Goal
The aim of this training module is to lay the foundations for the development of a secured GUI plugin. This plugin can be consumed from and through FlowerDocs GUI. It will expose a service consuming the services exposed by FlowerDocs Core.
Prerequisites
This tutorial is based on Maven and requires the use of the Arondor Artifactory in which the FlowerDocs libraries are implemented. If you are extern to Arondor, please ask the FlowerDocs support to get the mentioned librairies.
Set up
Project creation
Using your favorite IDE, start by creating a new Maven project with the following POM:
<project xmlns="http://maven.apache.org/POM/4.0.0" xmlns:xsi="http://www.w3.org/2001/XMLSchema-instance"
xsi:schemaLocation="http://maven.apache.org/POM/4.0.0 http://maven.apache.org/xsd/maven-4.0.0.xsd">
<modelVersion>4.0.0</modelVersion>
<groupId>com.flower.docs.samples</groupId>
<artifactId>secured-gui-plugin</artifactId>
<version>0.0.1-SNAPSHOT</version>
<dependencies>
<dependency>
<groupId>com.flower.docs</groupId>
<artifactId>flower-docs-starter-client</artifactId>
<version>2.8.2</version>
</dependency>
</dependencies>
<build>
<plugins>
<plugin>
<groupId>org.springframework.boot</groupId>
<artifactId>spring-boot-maven-plugin</artifactId>
<version>2.5.14</version>
<executions>
<execution>
<goals>
<goal>repackage</goal>
<goal>build-info</goal>
</goals>
</execution>
</executions>
<configuration>
<executable>true</executable>
</configuration>
</plugin>
</plugins>
</build>
</project>
Spring Boot application
This Spring Boot application is based on the Spring Boot starter provided by FlowerDocs.
To start with, we need a main class Spring Boot annotated with the @SpringBootApplication
annotation:
package com.flower.samples;
import org.springframework.boot.SpringApplication;
import org.springframework.boot.autoconfigure.SpringBootApplication;
import com.flower.docs.FlowerDocsClient;
import com.flower.docs.SecurityMode;
@SpringBootApplication
@FlowerDocsClient(security = SecurityMode.TOKEN)

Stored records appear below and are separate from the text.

Record ShardOperationRequest := mkShardRequest { sor_ConfigNum : Z; sor_ShardIDs : list Z }.
Record ShardOperationResponse := mkShardResponse {
  sop_Err : string; sop_ConfigNum : Z; sop_Shards : gmap Z (gmap string string);
  sop_LastOperations : gmap Z OperationContext }.

Inductive Command :=
| Operation (r : CommandRequest)
| Configuration (c : Config)
| InsertShards (r : ShardOperationResponse)
| DeleteShards (r : ShardOperationRequest)
| EmptyEntry.

Inductive ShardStatus := Serving | Pulling | BePulling | GCing.

#[export] Instance ShardStatus_eq_dec : EqDecision ShardStatus.
Proof. solve_decision. Defined.

Definition key2shard (key : string) : Z :=
  let shard := match String.get 0 key with Some c => Z.of_nat (nat_of_ascii c) | None => 0 end in
  shard `mod` NShards.

(** ** Shards *)

Record Shard := mkShard { KV : gmap string string; Status : ShardStatus }.

#[export] Instance Shard_eta : RecordEta Shard := λ s, mkShard (KV s) (Status s).

Definition NewShard : Shard := mkShard ∅ Serving.

Definition Shard_Get (key : string) (s : Shard) : string * string :=
  match KV s !! key with Some v => (v, OK) | None => ("", ErrNoKey) end.
Definition Shard_Put (key value : string) (s : Shard) : Shard * string :=
  (s <| KV ::= <[key := value]> |>, OK).
Definition Shard_Append (key value : string) (s : Shard) : Shard * string :=
  (s <| KV ::= <[key := map_get "" (KV s) key +:+ value]> |>, OK).
Definition deepCopy (s : Shard) : gmap string string :=
  foldl (λ m e, <[e.1 := e.2]> m) ∅ (map_to_list (KV s)).

(** The values of a snapshot. *)
Inductive SnapValue :=
| SnapMachines (m : gmap Z Shard)
| SnapOperations (m : gmap Z OperationContext)
| SnapConfig (c : Config).

Record ShardKV := mkShardKV {
  skv_me : Z;
  skv_dead : bool;
  skv_rf : Raft Command SnapValue;
  gid : Z;
  maxRaftState : Z;
  skv_lastApplied : Z;
  lastConfig : Config;
  currentConfig : Config;
  stateMachines : gmap Z Shard;
  lastOperations : gmap Z OperationContext;
  notifyChans : gmap Z nat;
  skv_chans : list (option CommandResponse)   (* every channel made, capacity one *)
}.

#[export] Instance ShardKV_eta : RecordEta ShardKV := λ kv,
  mkShardKV (skv_me kv) (skv_dead kv) (skv_rf kv) (gid kv) (maxRaftState kv) (skv_lastApplied kv)
    (lastConfig kv) (currentConfig kv) (stateMachines kv) (lastOperations kv) (notifyChans kv)
    (skv_chans kv).

(** ** Serving clients *)

Definition isDuplicateRequest (clientId commandId : Z) (kv : ShardKV) : bool :=
  match lastOperations kv !! clientId with
  | Some ctx => commandId <=? MaxAppliedCommandId ctx
  | None => false
  end.

Definition owner (c : Config) (shard : Z) : Z := rd (Shards c) shard.
Definition status_of (kv : ShardKV) (shard : Z) : option ShardStatus :=
  Status <$> stateMachines kv !! shard.

Definition servable (s : ShardStatus) : bool :=
  match s with Serving | GCing => true | _ => false end.

(** [&&] does not look at the shard of another group. *)
Definition canServe (shardID : Z) (kv : ShardKV) : option bool :=
  if owner (currentConfig kv) shardID =? gid kv then servable <$> status_of kv shardID
  else Some false.

(** [Command] up to the end of its critical section: an answer, or go on to
    [Execute]. *)
Definition Command_check (request : CommandRequest) (kv : ShardKV)
    : option (option CommandResponse) :=
  if negb (bool_decide (rq_Op request = OpGet))
     && isDuplicateRequest (rq_ClientId request) (rq_CommandId request) kv
  then Some (LastResponse <$> lastOperations kv !! rq_ClientId request)
  else
    match canServe (key2shard (rq_Key request)) kv with
    | None => None
    | Some true => Some None
    | Some false => Some (Some (mkResponse ErrWrongGroup ""))
    end.

(** [switch operation.Op] on a shard; another [Op] leaves [err] empty. *)
Definition applyLogToStateMachines (operation : CommandRequest) (s : Shard)
    : Shard * CommandResponse :=
  if decide (rq_Op operation = OpPut) then
    let '(s, err) := Shard_Put (rq_Key operation) (rq_Value operation) s in (s, mkResponse err "")
  else if decide (rq_Op operation = OpAppend) then
    let '(s, err) := Shard_Append (rq_Key operation) (rq_Value operation) s in
    (s, mkResponse err "")
  else if decide (rq_Op operation = OpGet) then
    let '(value, err) := Shard_Get (rq_Key operation) s in (s, mkResponse err value)
  else (s, mkResponse "" "").

Definition applyOperation (operation : CommandRequest) (kv : ShardKV)
    : option (ShardKV * CommandResponse) :=
  let shardID := key2shard (rq_Key operation) in
  match canServe shardID kv with
  | None => None
  | Some false => Some (kv, mkResponse ErrWrongGroup "")
  | Some true =>
      let write := negb (bool_decide (rq_Op operation = OpGet)) in
      if write && isDuplicateRequest (rq_ClientId operation) (rq_CommandId operation) kv
      then (λ ctx, (kv, LastResponse ctx)) <$> lastOperations kv !! rq_ClientId operation
      else
        match stateMachines kv !! shardID with
        | None => None
        | Some s =>
            let '(s, response) := applyLogToStateMachines operation s in
            let kv := kv <| stateMachines ::= <[shardID := s]> |> in
            Some (if write
                  then kv <| lastOperations ::=
                         <[rq_ClientId operation := mkContext (rq_CommandId operation) response]> |>
                  else kv, response)
        end
  end.

(** ** Configurations *)

(** The body of the loop over the shards; [alter] on a missing shard is the
    nil dereference [applyConfiguration] checks for. *)
Definition configureShard (kv : ShardKV) (i : Z) (s : Shard) : Shard :=
  let cur := owner (currentConfig kv) i in
  let last := owner (lastConfig kv) i in
  let s := if (cur =? gid kv) && negb (last =? gid kv) then
             if last =? 0 then s <| Status := Serving |> else s <| Status := Pulling |>
           else s in
  if (last =? gid kv) && negb (cur =? gid kv) then
    if cur =? 0 then s <| Status := Serving |> <| KV := ∅ |> else s <| Status := BePulling |>
  else s.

public class SecuredGUIPlugin
{
public static void main(String[] args)
{
SpringApplication.run(SecuredGUIPlugin.class, args);
}
}
Here, the @FlowerDocsClient
annotation automatically configures:
- the Java client for consuming the web services exposed by FlowerDocs Core
- secure requests: a token is required to consume the
@RestController
exposed by the application
To configure the application, this application.properties
file in the src/main/resources
directory of your project.
Configuration
spring.application.name=secured-gui-plugin
server.port=2802
server.servlet.context-path=/secured
ws.url=http://localhost:8081/core/services
Web service development
In this example, the web service will count the number of documents accessible by the logged-in user.
The web service will be implemented using the @RestController
Spring annotation.
package com.flower.samples;
import org.springframework.beans.factory.annotation.Autowired;
import org.springframework.web.bind.annotation.GetMapping;
import org.springframework.web.bind.annotation.RestController;
import com.flower.docs.domain.exception.FunctionalException;
import com.flower.docs.domain.exception.TechnicalException;
import com.flower.docs.domain.search.SearchRequest;
import com.flower.docs.service.api.document.DocumentService;
@RestController
public class FlowerRestController
{
@Autowired
private DocumentService documentService;
@GetMapping("/count")
public String count() throws TechnicalException, FunctionalException
{
return "documents: " + documentService.search(new SearchRequest()).getFound();
}
}
Here, the documentService
document management service is used to determine the total number of documents.